Major network figures such as NBC's David Gregory suggested that Mr. Shepard was the victim of "a new cultural war against gays and lesbians" by "religious right groups." Katie Couric of NBC's "Today" showasked a homosexual activist, "Do you believe this ad campaign launch by some conservative groups really contributed somehow to Matthew Shepard's death?" The activist, Elizabeth Birch, quickly replied "I do, Katie," and said "they happen because people's minds have been twisted with cruel stereotypes about gay and lesbian people."

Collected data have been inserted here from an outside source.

Lemma evict_ok c :
  cache_ok c -> cache c <> [] ->
  exists c', evict c = Some c' /\ cache_ok c' /\ cap c' = cap c /\ entries c' = removelast (entries c).
Proof.
  intros Hok Hne. destruct (exists_last Hne) as (l & [i [k v]] & Heq).
  unfold evict. rewrite Heq, last_snoc. cbn [mbind option_bind]. rewrite removelast_last.
  eexists. split; [reflexivity|]. unfold entries. cbn [cache cap].
  rewrite Heq, fmap_app. cbn [fmap list_fmap]. rewrite removelast_last.
  split; [|done]. destruct (rest_ok c l (i, (k, v)) [] Hok Heq) as (Hk & Hn & Hf & Hin). rewrite app_nil_r in *.
  constructor; cbn [cache map next_node]; try done.
  intros k' j. pose proof (ok_keys _ Hok) as Hkeys. rewrite Heq, fmap_app in Hkeys.
  apply NoDup_app in Hkeys as (_ & Hdis & _).
  destruct (decide (k' = k)) as [->|Hkk].
  - rewrite lookup_delete_eq. split; [done|]. intros [v' Hin']. exfalso.
    apply (Hdis k); [|by left]. apply list_elem_of_fmap. by exists (j, (k, v')).
  - rewrite lookup_delete_ne by done. rewrite (ok_map _ Hok). setoid_rewrite Hin. naive_solver.
Qed.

Apart from the slander, the truth is far more complicated, as an ABC News "20/20" investigative report revealed:
"Former Laramie Police Detective Ben Fritzen, one of the lead investigators in the case believed robbery was the primary motive. 'Matthew Shepard's sexual preference or sexual orientation certainly wasn't the motive in the homicide,' he said. 'If it wasn't Shepard, they would have found another easy target. What it came down to really is drugs and money.'"
There's more, but the point is that the media did not let facts get in the way of their narrative: Pro-family Christians and their hateful message killed this poor young man.
Using Mr. Shepard's tragic death as a rallying point, liberals rammed through the federal hate crimes law, which President Obama signed in October 2009. The law adds penalties on top of a criminal conviction if the criminal has actionable thoughts when assaulting the victim. That makes some victims more valued under the law than others. The mass killings at a movie theater in Aurora, Colo. on July 20, for example, don't meet the standard for a "hate crime."
Hate-crime laws are wrong because they violate the concept of equal protection and they allow the government to criminalize thoughts and, thereby, speech.
It's also wrong to hang the "hate" tag on opponents with whom you disagree.
We can thank God that Mr. Johnson was only wounded in the attack on FRC and is recovering well and that the 50 rounds of ammunition in Mr. Corkins' backpack did not get used.
We also can hope and pray that the left-wing campaign to demonize Christians with the hate label will lose power now that it's been exposed.
Robert Knight is a senior fellow for the American Civil Rights Union and a columnist for The Washington Times.